Title – absent

14 Mar, 2014

I said it so many times but I will say it again: sometimes we are so different that we are alike. It sounds strange, I know, but I’ve reached the conclusion that we can create categories to catalogue people. One more than another but exactly the same stereotype. Women can be sluts, easy to take home and be kept as sweethearts or just mistresses. Men like sluts; they are weak, powerful, naive or dominators. There are many kinds of friends: real ones , friends for life, coffee friends or simply: nothing.

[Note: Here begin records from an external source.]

(* ===== verification/Reducer.v ===== *)
(** * Context reduction

    The reducer interface of [include/laso/context/reducer.hpp] and the reference reducer of
    [src/context/reducer.cpp], which keeps the newest turns of a session that fit a budget. *)

From S2P Require Import Prelude Json Types Samples Db Codec Effects.

(** [struct ContextReductionRequest]; its deadline is behind [deadline_passed]. *)
Record ContextReductionRequest := mkReductionRequest {
  cr_session_id : string;
  previous_generation : option SessionContextGeneration;
  eligible_turns : Json;
  cr_through : Z;
  target_payload_bytes : Z;
  configuration : Json }.
(** [struct ContextReductionResult] *)
Record ContextReductionResult := mkReductionResult {
  rs_kind : string;
  rs_version : string;
  rs_through : Z;
  rs_payload : Json }.

(** What the successive looks at the stop token and the clock find. *)
Class Interrupts := { stop_requested : nat -> bool; deadline_passed : nat -> bool }.

Section Reducer.
Context `{L : JsonLib} {I : Interrupts}.

Definition check_reduction (n : nat) : tres unit :=
  _ ← tguard (stop_requested n) Cancellation "Context reduction was cancelled";
  tguard (deadline_passed n) Timeout "Context reduction deadline expired".

Definition recent_turns : string := "laso.recent-turns".
(** The turns a previous generation of this reducer kept. *)
Definition previous_turns (previous : option SessionContextGeneration) : tres (list Json) :=
  match previous with
  | None => TOk []
  | Some g =>
      if negb (String.eqb (representation_kind g) recent_turns) || negb (String.eqb (representation_version g) "1")
      then tthrow Validation "Reference reducer cannot interpret the previous context representation"
      else match member (g_payload g) "turns" with
           | Some (JArray turns) => TOk turns
           | _ => tthrow Validation "Reference reducer cannot interpret the previous context representation"
           end
  end.
Definition is_unsigned (j : Json) : bool := match j with JUnsigned _ => true | _ => false end.
Definition has_sequence (turn : Json) : bool :=
  match member turn "sequence" with Some v => is_unsigned v | None => false end.
(** The loop over the eligible turns; [n] counts the checks. *)
Fixpoint append_turns (n : nat) (turns l : list Json) : tres (list Json) :=
  match l with
  | [] => TOk turns
  | turn :: l =>
      _ ← check_reduction n;
      _ ← tguard (negb (has_sequence turn)) Validation "Malformed durable turn supplied to context reducer";
      _ ← match last turns with
          | None => TOk tt
          | Some back =>
              s ← at_ dec_u64 turn "sequence"; b ← at_ dec_u64 back "sequence";
              tguard (s <=? b) Validation "Context reducer input is not ordered"
          end;
      append_turns (S n) (turns ++ [turn]) l
  end.
(** The loop that drops the oldest turns. *)
Definition turns_payload (turns : list Json) : Json :=
  mk_object [("format", JString recent_turns); ("turns", JArray turns)]%string.
Fixpoint drop_oldest (target : Z) (turns : list Json) : tres Json :=
  match turns with
  | [] => tthrow Capacity "A durable turn exceeds the context reduction budget"
  | _ :: rest =>
      large ← dump_exceeds (turns_payload turns) target;
      if (large : bool) then drop_oldest target rest else TOk (turns_payload turns)
  end.
Definition reduce (q : ContextReductionRequest) : tres ContextReductionResult :=
  _ ← check_reduction 0;
  eligible ← match eligible_turns q with
             | JArray l => if target_payload_bytes q =? 0 then tthrow Validation "Invalid context reduction request"
                           else TOk l
             | _ => tthrow Validation "Invalid context reduction request"
             end;
  turns ← previous_turns (previous_generation q);
  turns ← append_turns 1 turns eligible;
  payload ← drop_oldest (target_payload_bytes q) turns;
  TOk (mkReductionResult recent_turns "1" (cr_through q) payload).

(** ** Specification *)

Definition fits (target : Z) (turns : list Json) : Prop :=
  exists text, dump (turns_payload turns) = Some text /\ size_of text <= target.
(** [kept] is the longest non-empty end of [turns] that fits. *)
Definition longest_fit (target : Z) (turns kept : list Json) : Prop :=
  exists dropped, turns = dropped ++ kept /\ kept <> [] /\ fits target kept /\
    forall d k, turns = d ++ k -> (length kept < length k)%nat -> ~ fits target k.
(** Turns with ascending sequences, the eligible ones well formed. *)
Definition turn_sequence (turn : Json) : option Z := at_with get_u64 turn "sequence".
Definition ordered_after (turns : list Json) (turn : Json) : Prop :=
  forall back, last turns = Some back ->
    exists s b, turn_sequence turn = Some s /\ turn_sequence back = Some b /\ b < s.
Definition well_ordered (turns eligible : list Json) : Prop :=
  Forall (fun t => has_sequence t = true) eligible /\
  forall l turn r, eligible = l ++ turn :: r -> ordered_after (turns ++ l) turn.
Definition uninterrupted : Prop := forall n, stop_requested n = false /\ deadline_passed n = false.

Lemma exceeds_fits target turns : is_Some (dump (turns_payload turns)) ->
  dump_exceeds (turns_payload turns) target = TOk false /\ fits target turns \/
  dump_exceeds (turns_payload turns) target = TOk true /\ ~ fits target turns.
Proof.
  intros [text Hd]. unfold dump_exceeds, fits. rewrite Hd. destruct (Z.ltb_spec target (size_of text)).
  - right. split; [done|]. intros (t & [= <-] & ?). lia.
  - left. split; [done|]. eauto.
Qed.
Lemma drop_oldest_spec target turns : (forall l, is_Some (dump (turns_payload l))) ->
  (exists kept, longest_fit target turns kept /\ drop_oldest target turns = TOk (turns_payload kept)) \/
  (forall d k, turns = d ++ k -> k <> [] -> ~ fits target k) /\
  drop_oldest target turns = tthrow Capacity "A durable turn exceeds the context reduction budget".
Proof.
  intros Hdump. induction turns as [|t rest IH]; cbn [drop_oldest].
  - right. split; [|done]. by intros [|] [|] ?.
  - destruct (exceeds_fits target (t :: rest) (Hdump _)) as [[-> Hf]|[-> Hf]]; cbn [mbind tres_bind].
    + left. exists (t :: rest). split; [|done]. exists []. split_and!; [done..|].
      intros d k Heq Hlt. apply (f_equal length) in Heq. rewrite length_app in Heq. simpl in *. lia.
    + destruct IH as [(kept & (dropped & -> & Hne & Hk & Hlong) & ->)|[Hno ->]].
      * left. exists kept. split; [|done]. exists (t :: dropped). split_and!; [done..|].
        intros [|x d] k Heq Hlt; simpl in Heq; [by subst k|]. injection Heq as <- Heq. by eapply Hlong.
      * right. split; [|done]. intros [|x d] k Heq Hne; simpl in Heq; [by subst k|]. injection Heq as <- Heq. by eapply Hno.
Qed.

Lemma at_u64 j key z : at_with get_u64 j key = Some z -> at_ dec_u64 j key = TOk z.
Proof.
  unfold at_with, at_, dec_u64. destruct j; try done. simpl. destruct (assoc key fields) as [v|]; [|done]. simpl.
  intros Hg. by rewrite Hg.
Qed.
Lemma append_turns_ok n turns l : uninterrupted -> well_ordered turns l -> append_turns n turns l = TOk (turns ++ l).
Proof.
  intros Hu. revert n turns. induction l as [|turn l IH]; intros n turns [Hs Ho]; cbn [append_turns]; [by rewrite app_nil_r|].
  unfold check_reduction. destruct (Hu n) as [-> ->]. inversion Hs as [|? ? Ht Hl]; subst. rewrite Ht. cbn.
  assert (Hlast : forall k : unit -> tres (list Json),
    (match last turns with
     | None => TOk tt
     | Some back => s ← at_ dec_u64 turn "sequence"; b ← at_ dec_u64 back "sequence";
                    tguard (s <=? b) Validation "Context reducer input is not ordered"
     end ≫= k) = k tt).
  { intros k. specialize (Ho [] turn l eq_refl). unfold ordered_after in Ho. rewrite app_nil_r in Ho.
    destruct (last turns) as [back|]; [|done].
    destruct (Ho back eq_refl) as (s & b & Hs' & Hb & Hlt). unfold turn_sequence in *.
    rewrite (at_u64 _ _ _ Hs'), (at_u64 _ _ _ Hb). cbn. by rewrite (proj2 (Z.leb_gt s b) Hlt). }
  rewrite Hlast, IH; [by rewrite <- app_assoc|]. split; [done|]. intros l1 x r ->. rewrite <- app_assoc.
  by apply (Ho (turn :: l1) x r).
Qed.
End Reducer.

(** ** Properties *)

(** C35: the reference reducer keeps as much recent history as fits.  On turns in ascending order, when
    neither the stop token nor the deadline interferes, it returns the longest non-empty end of the
    previous turns followed by the eligible ones whose payload fits the target, for exactly the boundary
    that was asked for; and when no end fits it fails with [Capacity]. *)
Theorem reduce_keeps_longest `{L : JsonLib} {I : Interrupts} q previous eligible :
  (forall n, stop_requested n = false /\ deadline_passed n = false) ->
  (forall turns, is_Some (dump (turns_payload turns))) ->
  eligible_turns q = JArray eligible -> target_payload_bytes q <> 0 ->
  previous_turns (previous_generation q) = TOk previous -> well_ordered previous eligible ->
  (exists kept, longest_fit (target_payload_bytes q) (previous ++ eligible) kept /\
     reduce q = TOk (mkReductionResult recent_turns "1" (cr_through q) (turns_payload kept))) \/
  (forall older kept, previous ++ eligible = older ++ kept -> kept <> [] -> ~ fits (target_payload_bytes q) kept) /\
  reduce q = tthrow Capacity "A durable turn exceeds the context reduction budget".
Proof.
  intros Hu Hd He Ht Hp Ho. unfold reduce, check_reduction. destruct (Hu 0%nat) as [-> ->]. cbn [tguard mbind tres_bind].
  rewrite He, (proj2 (Z.eqb_neq _ _) Ht). cbn [mbind tres_bind]. rewrite Hp. cbn [mbind tres_bind].
  rewrite append_turns_ok by done. cbn [mbind tres_bind].
  destruct (drop_oldest_spec (target_payload_bytes q) (previous ++ eligible) Hd) as [(kept & Hk & ->)|[Hno ->]];
    [left; by exists kept|by right].
Qed.

#[local] Instance length_lib : JsonLib := {|
  get_string := @get_string strict_json; get_unsigned := @get_unsigned strict_json; get_u64 := @get_u64 strict_json;
  get_bool := @get_bool strict_json; get_double := @get_double strict_json;
  dump := fun j => Some (match member j "turns" with Some (JArray l) => String.concat "" (map (fun _ => "turn") l) | _ => "" end) |}.
#[local] Instance patient : Interrupts := {| stop_requested := fun _ => false; deadline_passed := fun _ => false |}.
Definition numbered_turn (z : Z) : Json := mk_object [("sequence", JUnsigned z)]%string.
Definition sample_reduction_request : ContextReductionRequest :=
  mkReductionRequest "s" None (JArray [numbered_turn 1; numbered_turn 2; numbered_turn 3]) 3 9 (JObject []).
Lemma reduce_keeps_longest_witness :
  reduce sample_reduction_request
    = TOk (mkReductionResult recent_turns "1" 3 (turns_payload [numbered_turn 2; numbered_turn 3])) /\
  ((exists kept, longest_fit 9 [numbered_turn 1; numbered_turn 2; numbered_turn 3] kept /\
     reduce sample_reduction_request = TOk (mkReductionResult recent_turns "1" 3 (turns_payload kept))) \/
   (forall older kept, [numbered_turn 1; numbered_turn 2; numbered_turn 3] = older ++ kept -> kept <> [] -> ~ fits 9 kept) /\
   reduce sample_reduction_request = tthrow Capacity "A durable turn exceeds the context reduction budget").
Proof.
  split; [vm_compute; reflexivity|].
  apply (reduce_keeps_longest sample_reduction_request [] [numbered_turn 1; numbered_turn 2; numbered_turn 3]);
    [done|by intros turns; eexists|done|done|done|].
  split; [by repeat constructor|]. intros l turn r Heq back Hb.
  destruct l as [|a [|b [|c [|d l]]]]; simplify_list_eq; eexists _, _; split_and!; reflexivity.
Defined.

We put everyone in a category whether we like it or not. Wheels spin and we label. I don’t know if this works for everybody from the start, but someone once said that first impression matters. This could be true … I changed mine many times but finally I got in the same place. Characters are also different from the best to the worst. So, I’ve heard “I hate perverts”so many times that it seems to be taken from a book. Firstly stop and see if you have ever been pervert with somebody: your boss, your colleague, your friend or others. I can answer it for you: YES. Let’s leave perfection aside and be honest. As long as we are made of the same material, we have the same basic things: legs, eyes, mouth and ears, it is rather difficult to be different and not do the things all people do. “Oh God, I’ve always spoke my mind, I have nothing to hide”– I think I heard this a thousand times. He turned his back and said: “Fuck her, she is so damn stupid!” and so on. Ehee…people are bad, but I am the only one who is not.

Overall, we are the same in different situations. We do things in another way; we express ourselves differently and we act a little differently. I have always admired calm people and I wish I was more patient in different situations, to maintain my blood pressure and think clearly. I tend to believe that this is a genetic feature or it depends on the experience gained. I am permanently agitated, I have to do as many things as I can at the same time, doing nothing is a “serious danger” to my mental health!

Some people are slower or nicely put: more patient. They sometimes gain but there are times when I feel the urge to strangle them. “I have to think about it”, “I am not sure”, “Let’s see”. And I go: how much? Why? Until?.  I know that sometimes I am tiring and annoying, but people, I believe that we don’t have time to sleep. These days, things happen FAST. I know that this isn’t exactly correct; I know we run from place to place like robots but what can we do? This is how all things function. And I wonder, is it possible that those who take their time in analyzing things had something more to gain? Or those who finish things before a deadline have time to do other things too, to do the next step?

The thing killing me slowly but surely: uncertainty. I consider myself a rational person, who quickly analyzes things and makes a decision. Sometimes I may be wrong but it is not something that can not be fixed or which you have nothing to learn from. Waiting for an answer kills me. Many times, when I had to wait for a phone call, an email or a message to get an answer– eh, those times the blood in my body had 10 times the speed. I checked my phone a thousand times, I sent a message: “I am waiting for your answer”, I tried to think at something else, but without use. I can not change. I am always under the impression that I do things the best, that I am the only one to have a conversation and to address a problem. This is wrong because I am not some kind of god or a genius.

There were many times when during meetings I had to be quiet because the person I was with had bigger rights, was older or more experienced. I was nervously stamping my feet, rubbing my hands and trying to say with my eyes: “Don’t forget this aspect”, “Make him remember this” and examples can go on. I know this isn’t exactly right. My poor mother told me so many times to calm down, to wait, and not get nervous. But what to do when you feel YOU could do better than anyone else?